ROP Earth Matters: Compost(ing)

The Island Now

— to convert a material, such as plant debris, to compost
— a mixture that consists largely of decayed organic matter and is used for fertilizing and conditioning land

Growing up in Europe with a German mom and Hungarian dad influenced many of my beliefs. Both my parents lived through the Second World War and endured hardships that shaped their lives and habits. Having little means making the most out of everything you’ve got. And composting is an integral part of that. Why throw away something that can help you grow food or beauty? It isn’t and wasn’t even a matter of money, but a matter of principle.

I grew up collecting fruit and vegetable peels in small containers on our kitchen counter and dumping them regularly in a bin erected in a corner of our property where collected kitchen scraps would turn — over time — into compost. And, naturally, I continued this habit after I moved out from home wherever I went.

Only much later I learned about the incredible benefits of composting your kitchen and garden waste:

— About 30 percent of what we throw away could instead be composted. Doing so would reduce landfill volume dramatically — a great incentive for our always strained municipal budgets.

— Compostable materials that are rotting in our landfills produce methane gas, which is formed when organic material decomposes without oxygen being present. That’s bad, since methane gas is about 30 times more potent than carbon dioxide and therefore contributes, if we believe our scientists, significantly to climate change.

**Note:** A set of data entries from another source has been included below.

(** [ov::Dimension] and [ov::PartialShape]. *)
Inductive dimension := DimDynamic | DimStatic (n : nat).
Inductive partial_shape := RankDynamic | Ranked (dims : list dimension).

Global Instance dimension_eq_dec : EqDecision dimension.
Proof. solve_decision. Defined.
Global Instance partial_shape_eq_dec : EqDecision partial_shape.
Proof. solve_decision. Defined.

Definition dim_is_static (d : dimension) : bool :=
  match d with DimStatic _ => true | DimDynamic => false end.

(** [PartialShape::is_dynamic]. *)
Definition pshape_is_dynamic (p : partial_shape) : bool :=
  match p with
  | RankDynamic => true
  | Ranked ds => negb (forallb dim_is_static ds)
  end.

(** [PartialShape::rank]: [None] is the dynamic rank. *)
Definition pshape_rank (p : partial_shape) : option nat :=
  match p with
  | RankDynamic => None
  | Ranked ds => Some (length ds)
  end.

Definition static_pshape (s : Shape) : partial_shape :=
  Ranked (map DimStatic s).

(** [get_shape] is defined on static shapes only; the callback calls it
    after [is_dynamic] has been excluded. *)
Definition pshape_to_shape (p : partial_shape) : Shape :=
  match p with
  | RankDynamic => []
  | Ranked ds => map (fun d => match d with DimStatic n => n | _ => 0%nat end) ds
  end.

(** The value of a Constant node: element type, shape and raw values
    in row-major order. *)
Record tensor := Tensor {
  t_type : element_type;
  t_shape : Shape;
  t_data : list scalar
}.

(** ** The graph: an arena of operation nodes *)

(** [op::AutoBroadcastType]. *)
Inductive auto_broadcast_type := AB_NONE | AB_NUMPY | AB_PDPD.

Global Instance auto_broadcast_type_eq_dec : EqDecision auto_broadcast_type.
Proof. solve_decision. Defined.

(** The operation kinds the pass distinguishes ([is_type<...>]) and
    their attributes. *)
Inductive op_kind :=
  | OpParameter
  | OpConstant (value : tensor)
  | OpFakeQuantize (levels : nat) (auto_broadcast : auto_broadcast_type)
  | OpMultiply
  | OpReshape (special_zero : bool)
  | OpConvolution
  | OpGroupConvolution
  | OpResult
  | OpOther (type_name : string) (outputs : nat).

(** [Node::get_output_size]. *)
Definition output_size (op : op_kind) : nat :=
  match op with
  | OpOther _ k => k
  | _ => 1%nat
  end.

(** [Output<Node>]: a producer node and one of its output ports. *)
Abbreviation Output := (nat * nat)%type.

Record node := Node {
  n_op : op_kind;
  n_inputs : list Output;
  n_friendly_name : string;
  n_rt_info : gmap string string;
  n_element_type : element_type;
  n_out_pshape : partial_shape
}.

Abbreviation graph := (gmap nat node).

(** A placeholder for an identifier outside the arena.  Identifiers
    bound by the matcher always denote live nodes. *)
Definition no_node : node :=
  Node (OpOther EmptyString 1) [] EmptyString ∅ f32 RankDynamic.
Lemma fit_runs_no_repeat_witness :
  can_repeat (self (configured false false)) = Some false
  ∧ ∃ out w',
      fit (rcm := recommender false) (envr := environment)
        [ev 0 0; ev 1 4] [ev 0 1; ev 2 2] 3 (configured false false) = inr (out, w')
      ∧ can_repeat (self w') = Some false.
Proof.
  split; [reflexivity|].
  eapply (fit_runs_no_repeat (R := recommender false) (E := environment)
           [ev 0 0; ev 1 4] [ev 0 1; ev 2 2] 3 (configured false false)).
  reflexivity.
Defined.

Lemma evaluate_runs_no_repeat_witness :
  can_repeat (self (configured false false)) = Some false
  ∧ ∃ rs w',
      consume (take 2 (evaluate (rcm := recommender false) (envr := environment)
                         [ev 0 4; ev 1 1; ev 0 2])) (configured false false)
      = inr (rs, w')
      ∧ length rs = 2 `min` length [ev 0 4; ev 1 1; ev 0 2]
      ∧ can_repeat (self w') = Some false.
Proof.
  split; [reflexivity|].
  eapply (evaluate_runs_no_repeat (R := recommender false) (E := environment)
           [ev 0 4; ev 1 1; ev 0 2] 2 (configured false false)).
  reflexivity.
Defined.

Lemma evaluate_observed_witness :
  ∃ rs w',
    consume (take 2 (evaluate (rcm := recommender false) (envr := environment)
                       [ev 0 1; ev 1 2; ev 0 2])) warm
    = inr (rs, w')
    ∧ length rs = 2 `min` length [ev 0 1; ev 1 2; ev 0 2]
    ∧ (∀ u, users (rec (self w')) !! u
            = if decide (u ∈ (λ e, index (user e)) <$> take 2 [ev 0 1; ev 1 2; ev 0 2])
              then Some (default ∅ (users (rec (self warm)) !! u)
                           ∪ items_of u (take 2 [ev 0 1; ev 1 2; ev 0 2]))
              else users (rec (self warm)) !! u)
    ∧ n_item (rec (self warm)) ≤ n_item (rec (self w'))
    ∧ n_item (rec (self w')) ≤ n_item (rec (self warm)) + length rs.
Proof.
  eexists _, _. split; [vm_compute; reflexivity|].
  eapply (evaluate_observed (R := recommender false) (E := environment)
           [ev 0 1; ev 1 2; ev 0 2] 2 warm).
  vm_compute; reflexivity.
Defined.

Lemma evaluate_repeat_outcome_witness :
  can_repeat (self warm_repeat) = Some true
  ∧ ((∃ res w',
        consume (take 1 (evaluate (rcm := recommender false) (envr := environment)
                           (ev 0 5 :: [ev 1 1]))) warm_repeat
        = inr ([res], w'))
     ↔ 5 < 4)
  ∧ (consume (take 1 (evaluate (rcm := recommender false) (envr := environment)
                        (ev 0 5 :: [ev 1 1]))) warm_repeat
     = inl IndexError
     ↔ 4 ≤ 5).
Proof.
  split; [reflexivity|].
  eapply (evaluate_repeat_outcome (R := recommender false) (E := environment)
           (ev 0 5) [ev 1 1] warm_repeat).
  reflexivity.
Defined.

Lemma fit_marks_and_updates_witness :
  ∃ s' w',
    fit_at (rcm := recommender false) (envr := environment)
      0 0 2 lists (configured false false) = inr (s', w')
    ∧ s' !!! 0 = [ev 0 1; ev 0 0]
    ∧ ∃ new,
        calls w' = calls (configured false false) ++ new
        ∧ omap observe_pair new = observed_pair <$> (lists !!! 0 ++ s' !!! 0)
        ∧ filter is_online_update new
          = update_call (is_feature_rec (self (configured false false))) false
              <$> s' !!! 0
        ∧ (0 ≠ 0 ∨ 2 ≤ 1 → s' !!! 0 = lists !!! 0)
        ∧ (ShufflePermutes (envr := environment) →
           s' !!! 0 ≡ₚ lists !!! 0
           ∧ omap update_flag new
             = replicate (2 * length (lists !!! 0)) true
                 ++ replicate (length (lists !!! 0)) false)
        ∧ (2 = 1 →
           filter is_update new
           = (update_call (is_feature_rec (self (configured false false))) true
                <$> lists !!! 0)
               ++ (update_call (is_feature_rec (self (configured false false))) false
                     <$> lists !!! 0)).
Proof.
  eexists _, _. split; [vm_compute; reflexivity|]. split; [vm_compute; reflexivity|].
  eapply (fit_marks_and_updates (R := recommender false) (E := environment)
            0 0 2 lists (configured false false)).
  vm_compute; reflexivity.
Defined.

Lemma evaluator_dispatch_witness :
  ∃ out w',
    fit (rcm := recommender true) (envr := environment)
      [ev 0 0] [ev 0 1] 1 (configured true false) = inr (out, w')
    ∧ calls w'
      = [CInitModel; CInitModel; CAddUser 0 (Some []);
         CAddItem 0 (Some [0%Z; 7%Z]); CObserve 0 0;
         CAddItem 1 (Some [1%Z; 7%Z]); CUpdateUserFeature 0 [0%Z];
         CUpdateItemFeature 0 [0%Z; 7%Z]; CUpdate 0 0 1%Z (Some []) true;
         CUpdateUserFeature 0 [0%Z]; CUpdateItemFeature 1 [1%Z; 7%Z];
         CRecommend 0 [1] (Some []); CLog 1 NaN; CObserve 0 1;
         CUpdateUserFeature 0 [0%Z]; CUpdateItemFeature 0 [1%Z; 7%Z];
         CUpdate 0 1 1%Z (Some []) false]
    ∧ same_config (configured true false) w'
    ∧ ∃ new, calls w' = calls (configured true false) ++ new
             ∧ Forall (dispatch_ok true) new
             ∧ grouped true new.
Proof.
  eexists _, _. split; [vm_compute; reflexivity|]. split; [vm_compute; reflexivity|].
  eapply (proj1 (evaluator_dispatch (R := recommender true) (E := environment)
                   [ev 0 0] [ev 0 1] 1 [] 0 (configured true false))).
  vm_compute; reflexivity.
Defined.

End CoverageFacts.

Yes, like everything, we also can make composting difficult and expensive. But that’s not the way my parents taught me. You don’t need a worm farm (yuck) or backbreaking turning of the compost or a special composter made from plastic.

Don’t be scared. Start slowly. Pick a couple of items from the list below and start collecting them first in a small container, preferably with a lid, on your counter and then in a corner of your yard. Once you get comfortable with the idea and process, pick a couple more items from the list. It will soon become second nature.

What to compost:

— Fruit peels. A favorite are banana peels.
— Vegetable peels. Think potatoes and carrots.
— The parsley that we forgot in the back of the fridge.
— Coffee grounds. Yes, filter and all. But not those little plastic pods – I bet you knew that.
— Tea bags and loose leave tea. No need to remove those small staples from the bags.
— Eggshells. Yes!
— Leaves, dry or green. Don’t add sticks or even branches.  They take a long time to break down.

You will be amazed how fast all turns into compost. Did you know that banana peels and coffee grounds are great fertilizers? And eggshells keep the slugs out of your garden and away from your flowers and basil plants. Once the compost is ready (you will know), spread it on your vegetable or flower beds to fertilize and mulch.

A provision in the New York state budget requires large generators of food waste to recycle inedible food scraps at compost facilities and anaerobic digesters, which produce energy and a nutrient rich soil amendment (compost), instead of dumping them in landfills where they release methane — a potent and dangerous greenhouse gas, as mentioned above. So, if the law will require large generators to compost kitchen scraps, why not adopt the same practice voluntarily at home.

Inspired? Go ahead and build a compost bin, no great skills required as my husband will readily attest. There are a lot of interesting and easy DIY compost bin designs available on the internet or you can design your own.

And remember, everything you compost will no longer add to Long Island’s waste problem. A very good feeling.

P.S. I am sad to see so many of you still allowing and paying to have outdated two-stroke engine leaf blowers used on your properties. Rakes would be faster and benefit all of us, especially the landscapers who can’t escape the toxic fumes from the engines strapped to their backs.